TASK PROMPT.
Using the entries that follow, write out the line containing "handler. *)", the line containing "can update room", and every line between them, exactly and nothing else.

(Stored data entries)
=-=-=

(** [room:toggle-ready].  The room is loaded with its participants
    populated, so [isParticipant] finds nobody; what follows the test is
    kept as it is written: the participant is found by [p.user._id], but
    [setParticipantReady], which compares [p.user.toString()], would find
    nobody either. *)
Definition room_toggle_ready (sock : Socket) (rid : string) (now : Z) (w : World)
    : World * list Event :=
  match rooms w !! rid with
  | None => (w, [ev_error "Room not found"])
  | Some room =>
      match isParticipant_populated (user_exists w) room (userId sock) with
      | None => (w, [ev_error "Failed to toggle ready status"])
      | Some false => (w, [ev_error "Not in this room"])
      | Some true =>
          match List.find (fun p => Nat.eqb (p_user p) (userId sock))
                          (participants room) with
          | None => (w, [ev_error "Failed to toggle ready status"])
          | Some participant =>
              let newReadyStatus := negb (isReady participant) in
              let msg := if newReadyStatus then "is ready" else "is not ready" in
              let room2 :=
                addChatMessage room None (s_username sock ++ " " ++ msg)
                               system_t now in
              let changed := ev_room_ready_changed (userId sock) newReadyStatus in
              if allParticipantsReady room2
              then (setTimeout (save_room w rid (set_status room2 ready))
                               now 5000 (auto_start_timer rid),
                    [changed; ev_room_all_ready 5])
              else (save_room w rid room2, [changed])
          end
      end
  end.

(** The callback armed by [room:toggle-ready], run at clock [now]; it loads
    the room plainly. *)
Definition auto_start (rid : string) (now : Z) (w : World) : World * list Event :=
  match rooms w !! rid with
  | None => (w, [])
  | Some latestRoom =>
      if allParticipantsReady latestRoom then
        match getRandomByDifficulty w (difficulty (settings latestRoom)) with
        | None => (w, [])
        | Some pid =>
            let room1 := (startBattle (set_problem latestRoom (Some pid)) now).2 in
            (save_room w rid room1,
             [ev_battle_start pid (startedAt (battle room1))])
        end
      else (w, [])
  end.

(** [allowedSettings.forEach(key => ...)] for the four keys of the socket
    handler. *)
Definition apply_settings (s : Settings) (si : SettingsInput) : Settings :=
  {| maxParticipants := default (maxParticipants s) (in_maxParticipants si);
     difficulty := default (difficulty s) (in_difficulty si);
     language := default (language s) (in_language si);
     timeLimit := default (timeLimit s) (in_timeLimit si);
     isRanked := isRanked s;
     allowSpectators := allowSpectators s |}.

(** [room:update-settings]; [save()] validates the modified settings. *)
Definition room_update_settings (sock : Socket) (rid : string)
    (si : SettingsInput) (w : World) : World * list Event :=
  match rooms w !! rid with
  | None => (w, [ev_error "Room not found"])
  | Some room =>
      if negb (isHost room (userId sock))
      then (w, [ev_error "Only host can update settings"])
      else if negb (bool_decide (status room = waiting))
      then (w, [ev_error "Cannot update settings after battle starts"])
      else
        let s' := apply_settings (settings room) si in
        if valid_settings s'
        then (save_room w rid (set_settings room s'), [ev_room_settings_updated s'])
        else (w, [ev_error "Failed to update room settings"])
  end.

(** [PUT /:roomId/settings]: the same, with [allowSpectators] as a fifth
    key. *)
Definition rest_update_settings (uid : ObjectId) (rid : string)
    (si : SettingsInput) (w : World) : World * list Event :=
  match rooms w !! rid with
  | None => (w, [ev_error "Room not found"])
  | Some room =>
      if negb (isHost room uid)
      then (w, [ev_error "Only host can update room settings"])
      else if negb (bool_decide (status room = waiting))
      then (w, [ev_error "Cannot update settings after battle starts"])
      else
        let s0 := apply_settings (settings room) si in
        let s' :=
          {| maxParticipants := maxParticipants s0; difficulty := difficulty s0;
             language := language s0; timeLimit := timeLimit s0;
             isRanked := isRanked s0;
             allowSpectators :=
               default (allowSpectators s0) (in_allowSpectators si) |} in
        if valid_settings s'
        then (save_room w rid (set_settings room s'), [])
        else (w, [ev_error "Failed to update room settings"])
  end.

End RoomHandlers.

(** ** Timers *)

Module Timers.

Definition fire (t : Timer) (w : World) : World * list Event :=
  match action t with
  | end_battle_timer rid => BattleHandlers.endBattle rid (fireAt t) w
  | auto_start_timer rid => RoomHandlers.auto_start rid (fireAt t) w
  end.

(** The timer that expires first among [ts], the one armed first on equal
    expiry, and the timers that stay. *)
Fixpoint earliest (ts : list Timer) : option (Timer * list Timer) :=
  match ts with
  | [] => None
  | t :: ts' =>
      match earliest ts' with
      | Some (t', rest) =>
          if fireAt t' <? fireAt t then Some (t', t :: rest) else Some (t, ts')
      | None => Some (t, [])
      end
  end.

(** Lets the clock reach [t]: every timer that has expired by then runs, in
    order of expiry.  No callback of this program arms a timer, so the
    number of pending timers bounds the number of rounds. *)
Fixpoint run_timers (rounds : nat) (t : Z) (w : World) : World * list Event :=
  match rounds with
  | O => (w, [])
  | S n =>
      match earliest (timers w) with
      | Some (tm, rest) =>
          if fireAt tm <=? t then
            let '(w1, e1) := fire tm (with_timers w rest) in
            let '(w2, e2) := run_timers n t w1 in
            (w2, e1 ++ e2)
          else (w, [])
      | None => (w, [])
      end
  end.

Definition advance (t : Z) (w : World) : World * list Event :=
  run_timers (length (timers w)) t w.

End Timers.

=-=-=

SOLUTION BELOW.
    handler. *)
Definition apply_settings (s : Settings) (si : SettingsInput) : Settings :=
  {| maxParticipants := default (maxParticipants s) (in_maxParticipants si);
     difficulty := default (difficulty s) (in_difficulty si);
     language := default (language s) (in_language si);
     timeLimit := default (timeLimit s) (in_timeLimit si);
     isRanked := isRanked s;
     allowSpectators := allowSpectators s |}.

(** [room:update-settings]; [save()] validates the modified settings. *)
Definition room_update_settings (sock : Socket) (rid : string)
    (si : SettingsInput) (w : World) : World * list Event :=
  match rooms w !! rid with
  | None => (w, [ev_error "Room not found"])
  | Some room =>
      if negb (isHost room (userId sock))
      then (w, [ev_error "Only host can update settings"])
      else if negb (bool_decide (status room = waiting))
      then (w, [ev_error "Cannot update settings after battle starts"])
      else
        let s' := apply_settings (settings room) si in
        if valid_settings s'
        then (save_room w rid (set_settings room s'), [ev_room_settings_updated s'])
        else (w, [ev_error "Failed to update room settings"])
  end.

(** [PUT /:roomId/settings]: the same, with [allowSpectators] as a fifth
    key. *)
Definition rest_update_settings (uid : ObjectId) (rid : string)
    (si : SettingsInput) (w : World) : World * list Event :=
  match rooms w !! rid with
  | None => (w, [ev_error "Room not found"])
  | Some room =>
      if negb (isHost room uid)
      then (w, [ev_error "Only host can update room settings"])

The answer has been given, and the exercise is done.